UPDATED: Stable! No change in the “area of concern”! No new spots! The only new concern was some new bulging of discs in his lower back, which, as long as he is not experiencing pain, they will just monitor… Thank you all for your many prayers for our Ian!!










{ 10 comments… read them below or add one }
Praying for clear scans today!!
Praying and praying for you Ian.
Psalm 121
1 I lift up my eyes to the mountains—
where does my help come from?
2 My help comes from the Lord,
the Maker of heaven and earth.
3 He will not let your foot slip—
he who watches over you will not slumber;
4 indeed, he who watches over Israel
will neither slumber nor sleep.
5 The Lord watches over you—
the Lord is your shade at your right hand;
6 the sun will not harm you by day,
nor the moon by night.
7 The Lord will keep you from all harm—
he will watch over your life;
8 the Lord will watch over your coming and going
both now and forevermore.
It must be very scary for you. Congratulations on your new baby. I’ll be praying for you all!
Wow. WOW!!! I am looking at your blog, and I am just amazed. AMAZED at ALL you’ve gone through in the last ten weeks. I cannot imagine. I saw your blog on the blogroll from BEECH. My heart is so heavy for you, and when I see you I just want to hug your neck. I’ll probably start crying too. Praying for you and your family.
I am so thankful that you have Jesus to lean on in these times. He is truly the only way we can get through times like these. Going through cancer with my husband tought me to trust in the Lord in a way I never had before. Knowing he is with Jesus in heaven is the only way that I can be ok.
I’ll be praying for your family.
Sounds like some difficult weeks. I love the verse, proverbs 3:5-6. That’s my dad’s favorite verse. will pray for your family.
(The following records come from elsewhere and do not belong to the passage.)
(** ** Creation of a valid polygon *)



(** ** The bound on the length of the name *)






(** ** Order of the checks *)



(** ** Failure leaves the store alone *)

(** C9.  Creation is atomic on error: whenever [create_polygon] raises a
    validation error, the error comes from the checks that precede the
    save, the table is the one before the call and so is the listing of
    the persisted polygons. *)
Theorem create_error_stores_nothing (cfg : Settings) (db db' : Session)
        (nm : string) (pts : pyval) (msg : string) :
  PolygonService.create_polygon cfg db nm pts = (db', Raise (ValueError msg)) ->
  PolygonService.create_checks cfg nm pts = Raise (ValueError msg)
  /\ db' = db
  /\ PolygonRepository.find_all db' = PolygonRepository.find_all db.
Proof.
  intros H. pose proof (create_raise _ _ _ _ _ _ H) as ->.
  split; [|split; reflexivity].
  unfold PolygonService.create_polygon in H.
  destruct (PolygonService.create_checks cfg nm pts) as [[]|e].
  - unfold PolygonRepository.save in H.
    destruct (JSONEncodedList.process_bind_param _); [|discriminate].
    destruct (existsb _ db); discriminate.
  - now inversion H.
Qed.

Lemma create_error_stores_nothing_witness :
  PolygonService.create_checks settings "P1" (VList [])
  = Raise (ValueError "Polygon points are required")
  /\ [created_row [] "P0" rectangle_points]
     = [created_row [] "P0" rectangle_points]
  /\ PolygonRepository.find_all [created_row [] "P0" rectangle_points]
     = PolygonRepository.find_all [created_row [] "P0" rectangle_points].
Proof.
  apply (create_error_stores_nothing settings
           [created_row [] "P0" rectangle_points]
           [created_row [] "P0" rectangle_points] "P1" (VList [])
           "Polygon points are required").
  reflexivity.
Defined.

(** ** The minimum number of points *)

Lemma create_ignores_min_points_count (cfg : Settings) (m : Z)
      (db : Session) (nm : string) (pts : pyval) :
  PolygonService.create_polygon (with_min_points_count cfg m) db nm pts
  = PolygonService.create_polygon cfg db nm pts.
Proof. reflexivity. Qed.

(** C3.  The code does not consult [min_points_count]: whatever the
    configured minimum, [create_polygon] behaves as under any other, and
    the minimum is the constant 3.  Under a configured minimum of 5 a
    list of 4 valid points is accepted, and under a configured minimum
    of 2 a list of 2 points is refused for having fewer than 3. *)
Theorem min_points_count_not_consulted :
  (forall (cfg : Settings) (m : Z) (db : Session) (nm : string)
          (pts : pyval),
     PolygonService.create_polygon (with_min_points_count cfg m) db nm pts
     = PolygonService.create_polygon cfg db nm pts)
  /\ (exists p : Polygon,
        PolygonService.create_polygon (with_min_points_count settings 5) []
                                      "P1" (VList rectangle_points)
        = ([created_row [] "P1" rectangle_points], Return p))
  /\ PolygonService.create_polygon (with_min_points_count settings 2) []
                                   "P1" (VList (firstn 2 rectangle_points))
     = ([], Raise (ValueError "Polygon must have at least 3 points")).
Proof.
  split; [intros; apply create_ignores_min_points_count|].
  split; [|reflexivity].
  rewrite create_ignores_min_points_count.
  eexists. apply create_polygon_valid.
  - exact delay_ok_settings.
  - reflexivity.
  - unfold len. simpl. lia.
  - exact rectangle_valid.
Qed.

(** ** Listing *)

Lemma scan_sorted (db : Session) : key_sorted db -> scan db = db.
Proof.
  induction 1 as [|r t Ht IH Hr]; [reflexivity|].
  unfold scan in *. cbn [fold_right]. rewrite IH.
  destruct t as [|x t']; [reflexivity|].
  cbn [insert_by_id].
  pose proof (Forall_inv Hr) as Hx. cbv beta in Hx.
  replace (row_id r <=? row_id x) with true; [reflexivity|].
  symmetry. apply Z.leb_le. lia.
Qed.

Lemma key_sorted_snoc (db : Session) (r : row) :
  key_sorted db -> Forall (fun x => row_id x < row_id r) db ->
  key_sorted (db ++ [r]).
Proof.
  induction 1 as [|a t Ht IH Ha]; intros Hall.
  - repeat constructor.
  - simpl. constructor.
    + apply IH. now inversion Hall.
    + apply Forall_app. split; [exact Ha|].
      constructor; [|constructor]. now inversion Hall.
Qed.

Lemma key_sorted_filter (f : row -> bool) (db : Session) :
  key_sorted db -> key_sorted (filter f db).
Proof.
  induction 1 as [|a t Ht IH Ha]; [constructor|].
  simpl. destruct (f a); [|exact IH].
  constructor; [exact IH|].
  apply Forall_forall. intros x Hx.
  apply filter_In in Hx. destruct Hx as [Hx _].
  rewrite Forall_forall in Ha. now apply Ha.
Qed.

Lemma save_key_sorted (db db' : Session) (nm : string) (pts : pyval)
      (r : result Polygon) :
  PolygonRepository.save db {| id := None; name := nm; points := pts |}
  = (db', r) ->
  key_sorted db -> key_sorted db'.
Proof.
  unfold PolygonRepository.save. cbn [id name points].
  destruct (JSONEncodedList.process_bind_param pts) as [text|].
  - destruct (existsb _ db); intros H Hs; inversion H; subst; [exact Hs|].
    apply key_sorted_snoc; [exact Hs|]. apply next_id_above.
  - intros H Hs; inversion H; subst; exact Hs.
Qed.

Lemma step_key_sorted (cfg : Settings) (db : Session) (c : call) :
  key_sorted db -> key_sorted (step cfg db c).
Proof.
  intros Hs. destruct c as [nm pts|i|]; unfold step.
  - unfold PolygonService.create_polygon.
    destruct (PolygonService.create_checks cfg nm pts); [|exact Hs].
    destruct (PolygonRepository.save db _) as [db' r] eqn:E.
    simpl. eapply save_key_sorted; eassumption.
  - unfold PolygonService.delete_polygon.
    destruct (PolygonService._add_delay cfg); [|exact Hs].
    simpl. now apply key_sorted_filter.
  - unfold PolygonService.get_all_polygons.
    destruct (PolygonService._add_delay cfg); exact Hs.
Qed.

Lemma run_key_sorted (cfg : Settings) (calls : list call) :
  key_sorted (run cfg calls).
Proof.
  unfold run.
  assert (H : forall db, key_sorted db ->
                         key_sorted (fold_left (step cfg) calls db)).
  { induction calls as [|c calls IH]; intros db Hs; [exact Hs|].
    simpl. apply IH. now apply step_key_sorted. }
  apply H. constructor.
Qed.

(** *** The scan and the invariants of the table *)

(** Whatever the table holds, a scan returns each of its rows once. *)
Lemma scan_permutation (db : Session) : Permutation (scan db) db.
Proof.
  assert (Hins : forall r t, Permutation (insert_by_id r t) (r :: t)).
  { intros r t. induction t as [|x t IH]; [reflexivity|].
    simpl. destruct (row_id r <=? row_id x); [reflexivity|].
    rewrite IH. apply perm_swap. }
  induction db as [|r t IH]; [reflexivity|].
  unfold scan in *. simpl. rewrite Hins. now constructor.
Qed.

(** ... and returns them by ascending key. *)
Lemma scan_ascending (db : Session) :
  Sorted (fun a b => row_id a <= row_id b) (scan db).
Proof.
  assert (Hins : forall r t,
             Sorted (fun a b => row_id a <= row_id b) t ->
             Sorted (fun a b => row_id a <= row_id b) (insert_by_id r t)).
  { intros r t. induction 1 as [|x t Ht IH Hx]; [repeat constructor|].
    simpl. destruct (Z.leb_spec (row_id r) (row_id x)).
    - repeat constructor; assumption.
    - constructor; [exact IH|].
      destruct t as [|y t]; simpl.
      + constructor. lia.
      + destruct (Z.leb_spec (row_id r) (row_id y)); constructor;
          [lia | now inversion Hx]. }
  induction db as [|r t IH]; [constructor|].
  unfold scan in *. simpl. now apply Hins.
Qed.

Lemma key_sorted_unique (db : Session) : key_sorted db -> unique_keys db.
Proof.
  unfold unique_keys. induction 1 as [|a t Ht IH Ha]; [constructor|].
  simpl. constructor; [|exact IH].
  intros Hin. apply in_map_iff in Hin. destruct Hin as (x & Hx & Hin).
  rewrite Forall_forall in Ha. specialize (Ha x Hin). lia.
Qed.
See you in a couple of weeks at Beech
Allison,
My son, Zach (now17), was dx with medulloblastoma on 2/28/2011. He had a complete resection with severe PFS resulting. Following a month in ICU, we spent 3 months at rehab. During that rehab time we had set back after set back including having to have a treach put in. (it was removed after proton radiation was completed) Treatment was completed in March of 2012. So far all scans are NED. Zach has the same type of double vision issue as Ian does but is helped by prism lenses until he can have the corrective surgery. The worst of the PFS for Zach is that severe ataxia means that he cannot walk and that his voice is slow and response time is delayed. Cognitively he is doing well but emotionally he is in a tough place, having to deal with these issues. We keep faith that some day with enough therapy, Zach will walk and sing again. (he had been chosen for All-State Chorus when he was diagnosed) I understand the fear that you fight every day. I am praying for Ian and your family and for stable scans.
I am still continuously praying for your family. Congrats on Daniel…he is beautiful. Trusting in Him for Ian.
Congratulations on the birth of your precious new baby boy! He is absolutely beautiful. Continued prayers for Ian as scan time is here once again. Praying for continue healing and also for comfort in the loss of precious Tenney.
You are an amazing woman of God and I will keep you in my daily prayers.
I’m embarrassed by how long it’s been since I’ve stopped by
Forgive me? You’ve been through so much. I am so terribly saddened to hear about the loss of your nephew and then wildly thrilled to hear of the birth of your baby boy. Oh, and hey, the Lord finally answered our prayers for another one (after ten years!) and I’m 20 wks pg! So many ups and downs. You come to mind and prayer often. When will you have the results of Ian’s latest scan? Will be praying specifically that they turn out well.